_WHAT TO WORK ON_. Below are the entries to retype; reproduce each one exactly.

(Dataset entries)
(** ** Instances: a table of two columns *)
Module Columns_.
Definition contents : Type := list (Z * Z).
Definition rows_of (d : contents) : Z := Z.min (Z.of_nat (length d)) npos.
Definition value (d : contents) (i : Z) : Z * Z := default (0, 0) (d !! Z.to_nat i).
Definition stored (d : contents) (i : Z) : bool := (0 <=? i) && (i <? rows_of d).

Record qry := Qry { q_table : option unit; q_links : option (list Z); q_test : Z * Z → bool }.
Definition candidates (q : qry) d : list Z := match q_links q with Some l => base.filter (λ i, stored d i = true) l | None => seqZ 0 (rows_of d) end.
Definition passes (q : qry) d (i : Z) : bool := q_test q (value d i).
Definition found (q : qry) d : list Z := match q_table q with Some _ => base.filter (λ i, passes q d i = true) (candidates q d) | None => [] end.

(** The descriptors look at the first column. *)
Inductive desc := Sort (up : bool) | Distinct | Limit (n : Z).
Definition le_in (d : contents) (up : bool) (i j : Z) : bool := if up then (value d i).1 <=? (value d j).1 else (value d j).1 <=? (value d i).1.
Fixpoint unique (d : contents) (seen : list Z) (l : list Z) : list Z :=
  match l with [] => [] | i :: l => if decide ((value d i).1 ∈ seen) then unique d seen l else i :: unique d ((value d i).1 :: seen) l end.
Definition apply_desc (d : contents) (l : list Z) (x : desc) : list Z :=
  match x with Sort up => sort_by (le_in d up) l | Distinct => unique d [] l | Limit n => take (Z.to_nat n) l end.
Definition arranged (o : list desc) d (l : list Z) : list Z := fold_left (apply_desc d) o l.
Definition is_sort (x : desc) : bool := match x with Sort _ => true | _ => false end.
Definition is_distinct (x : desc) : bool := match x with Distinct => true | _ => false end.
Definition is_limit (x : desc) : bool := match x with Limit _ => true | _ => false end.

Record vw := Vw { v_query : qry; v_order : list desc; v_rows : list Z }.
Definition run (q : qry) (o : list desc) d : vw := Vw q o (arranged o d (found q d)).

#[export] Instance columns : Queries contents := {|
  table := unit; query := qry; ordering := list desc; view := vw; link_view := list Z; sort_descriptor := bool; distinct_descriptor := unit; core_type := bool;
  is_attached _ _ := true; table_size _ d := rows_of d; column_count _ _ := 2; column_type _ c _ := if c <? 2 then Some true else None; numeric b := b;
  where_table t := Qry (Some t) None (λ _, true); where_links t l := Qry (Some t) (Some l) (λ _, true); where_view t _ := Qry (Some t) (Some []) (λ _, true);
  no_query := Qry None None (λ _, true); query_table := q_table; and_query q1 q2 := Qry (q_table q1) (q_links q1) (λ v, q_test q1 v && q_test q2 v);
  sync_view q _ := q; find_all := run; count q o d := Z.of_nat (length (arranged o d (found q d))); find q d := match found q d with i :: _ => i | [] => npos end;
  no_view := Vw (Qry None None (λ _, true)) [] []; view_query := v_query; view_sync v d := run (v_query v) (v_order v) d; in_sync _ _ := true; view_attached _ _ := true;
  view_rows v d := (λ i, if stored d i then Some i else None) <$> v_rows v; link_rows l d := base.filter (λ i, stored d i = true) l;
  no_ordering := []; is_empty o := match o with [] => true | _ => false end; will_apply_sort := existsb is_sort; will_apply_distinct := existsb is_distinct; will_apply_limit := existsb is_limit;
  append_sort s o := o ++ [Sort s]; append_distinct _ o := o ++ [Distinct]; append_limit n o := o ++ [Limit n];
  clear_table _ _ := []; clear_view v d := imap (λ i x, (Z.of_nat i, x)) d ≫= (λ x, if decide (x.1 ∈ v_rows v) then [] else [x.2]);
  remove_all_target_rows l d := imap (λ i x, (Z.of_nat i, x)) d ≫= (λ x, if decide (x.1 ∈ l) then [] else [x.2])
|}.

#[export] Instance columns_meaning : Meaning contents := {|
  matches := found; satisfies := passes; arrange := arranged; view_now v d := arranged (v_order v) d (found (v_query v) d); synced _ _ := True
|}.

Lemma arranged_cons x o d l : arranged (x :: o) d l = arranged o d (apply_desc d l x).
Proof. done. Qed.
Lemma arranged_member o d l i : i ∈ arranged o d l → i ∈ l.
Proof.
  revert l. induction o as [|x o IH]; intros l; [done|]. cbn. intros Hi%IH. destruct x as [up| |n]; cbn in Hi.
  - by rewrite sort_permutation in Hi.
  - revert Hi. generalize (@nil Z). induction l as [|j l IHl]; intros seen; [done|]. cbn. destruct (decide _); [intros ?%IHl; by right|]. intros [->|?%IHl]%elem_of_cons; [left|by right].
  - by eapply elem_of_take in Hi as (? & ? & _); eapply list_elem_of_lookup_2.
Qed.

Lemma filter_everything {A} (P : A → Prop) `{!∀ x, Decision (P x)} (l : list A) : (∀ x, x ∈ l → P x) → base.filter P l = l.
Proof. intros Hl. induction l as [|x l IH]; [done|]. rewrite filter_cons_True by (apply Hl; left). f_equal. apply IH. intros y Hy. apply Hl. by right. Qed.
Lemma filter_and {A} (f g h : A → bool) (l : list A) : (∀ x, h x = f x && g x) → base.filter (λ x, h x = true) l = base.filter (λ x, g x = true) (base.filter (λ x, f x = true) l).
Proof.
  intros Hh. induction l as [|x l IH]; [done|]. rewrite !filter_cons. rewrite Hh. destruct (f x); cbn [andb]; [|by rewrite !decide_False by done].
  rewrite (decide_True (P := true = true)) by done. rewrite filter_cons. by destruct (decide (g x = true)); rewrite IH.
Qed.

_EXPECTED ANSWER_.
(** ** Instances: a table of two columns *)
Module Columns_.
Definition contents : Type := list (Z * Z).
Definition rows_of (d : contents) : Z := Z.min (Z.of_nat (length d)) npos.
Definition value (d : contents) (i : Z) : Z * Z := default (0, 0) (d !! Z.to_nat i).
Definition stored (d : contents) (i : Z) : bool := (0 <=? i) && (i <? rows_of d).

Record qry := Qry { q_table : option unit; q_links : option (list Z); q_test : Z * Z → bool }.
Definition candidates (q : qry) d : list Z := match q_links q with Some l => base.filter (λ i, stored d i = true) l | None => seqZ 0 (rows_of d) end.
Definition passes (q : qry) d (i : Z) : bool := q_test q (value d i).
Definition found (q : qry) d : list Z := match q_table q with Some _ => base.filter (λ i, passes q d i = true) (candidates q d) | None => [] end.

(** The descriptors look at the first column. *)
Inductive desc := Sort (up : bool) | Distinct | Limit (n : Z).
Definition le_in (d : contents) (up : bool) (i j : Z) : bool := if up then (value d i).1 <=? (value d j).1 else (value d j).1 <=? (value d i).1.
Fixpoint unique (d : contents) (seen : list Z) (l : list Z) : list Z :=
  match l with [] => [] | i :: l => if decide ((value d i).1 ∈ seen) then unique d seen l else i :: unique d ((value d i).1 :: seen) l end.
Definition apply_desc (d : contents) (l : list Z) (x : desc) : list Z :=
  match x with Sort up => sort_by (le_in d up) l | Distinct => unique d [] l | Limit n => take (Z.to_nat n) l end.
Definition arranged (o : list desc) d (l : list Z) : list Z := fold_left (apply_desc d) o l.
Definition is_sort (x : desc) : bool := match x with Sort _ => true | _ => false end.
Definition is_distinct (x : desc) : bool := match x with Distinct => true | _ => false end.
Definition is_limit (x : desc) : bool := match x with Limit _ => true | _ => false end.

Record vw := Vw { v_query : qry; v_order : list desc; v_rows : list Z }.
Definition run (q : qry) (o : list desc) d : vw := Vw q o (arranged o d (found q d)).

#[export] Instance columns : Queries contents := {|
  table := unit; query := qry; ordering := list desc; view := vw; link_view := list Z; sort_descriptor := bool; distinct_descriptor := unit; core_type := bool;
  is_attached _ _ := true; table_size _ d := rows_of d; column_count _ _ := 2; column_type _ c _ := if c <? 2 then Some true else None; numeric b := b;
  where_table t := Qry (Some t) None (λ _, true); where_links t l := Qry (Some t) (Some l) (λ _, true); where_view t _ := Qry (Some t) (Some []) (λ _, true);
  no_query := Qry None None (λ _, true); query_table := q_table; and_query q1 q2 := Qry (q_table q1) (q_links q1) (λ v, q_test q1 v && q_test q2 v);
  sync_view q _ := q; find_all := run; count q o d := Z.of_nat (length (arranged o d (found q d))); find q d := match found q d with i :: _ => i | [] => npos end;
  no_view := Vw (Qry None None (λ _, true)) [] []; view_query := v_query; view_sync v d := run (v_query v) (v_order v) d; in_sync _ _ := true; view_attached _ _ := true;
  view_rows v d := (λ i, if stored d i then Some i else None) <$> v_rows v; link_rows l d := base.filter (λ i, stored d i = true) l;
  no_ordering := []; is_empty o := match o with [] => true | _ => false end; will_apply_sort := existsb is_sort; will_apply_distinct := existsb is_distinct; will_apply_limit := existsb is_limit;
  append_sort s o := o ++ [Sort s]; append_distinct _ o := o ++ [Distinct]; append_limit n o := o ++ [Limit n];
  clear_table _ _ := []; clear_view v d := imap (λ i x, (Z.of_nat i, x)) d ≫= (λ x, if decide (x.1 ∈ v_rows v) then [] else [x.2]);
  remove_all_target_rows l d := imap (λ i x, (Z.of_nat i, x)) d ≫= (λ x, if decide (x.1 ∈ l) then [] else [x.2])
|}.

#[export] Instance columns_meaning : Meaning contents := {|
  matches := found; satisfies := passes; arrange := arranged; view_now v d := arranged (v_order v) d (found (v_query v) d); synced _ _ := True
|}.

Lemma arranged_cons x o d l : arranged (x :: o) d l = arranged o d (apply_desc d l x).
Proof. done. Qed.
Lemma arranged_member o d l i : i ∈ arranged o d l → i ∈ l.
Proof.
  revert l. induction o as [|x o IH]; intros l; [done|]. cbn. intros Hi%IH. destruct x as [up| |n]; cbn in Hi.
  - by rewrite sort_permutation in Hi.
  - revert Hi. generalize (@nil Z). induction l as [|j l IHl]; intros seen; [done|]. cbn. destruct (decide _); [intros ?%IHl; by right|]. intros [->|?%IHl]%elem_of_cons; [left|by right].
  - by eapply elem_of_take in Hi as (? & ? & _); eapply list_elem_of_lookup_2.
Qed.

Lemma filter_everything {A} (P : A → Prop) `{!∀ x, Decision (P x)} (l : list A) : (∀ x, x ∈ l → P x) → base.filter P l = l.
Proof. intros Hl. induction l as [|x l IH]; [done|]. rewrite filter_cons_True by (apply Hl; left). f_equal. apply IH. intros y Hy. apply Hl. by right. Qed.
Lemma filter_and {A} (f g h : A → bool) (l : list A) : (∀ x, h x = f x && g x) → base.filter (λ x, h x = true) l = base.filter (λ x, g x = true) (base.filter (λ x, f x = true) l).
Proof.
  intros Hh. induction l as [|x l IH]; [done|]. rewrite !filter_cons. rewrite Hh. destruct (f x); cbn [andb]; [|by rewrite !decide_False by done].
  rewrite (decide_True (P := true = true)) by done. rewrite filter_cons. by destruct (decide (g x = true)); rewrite IH.
Qed.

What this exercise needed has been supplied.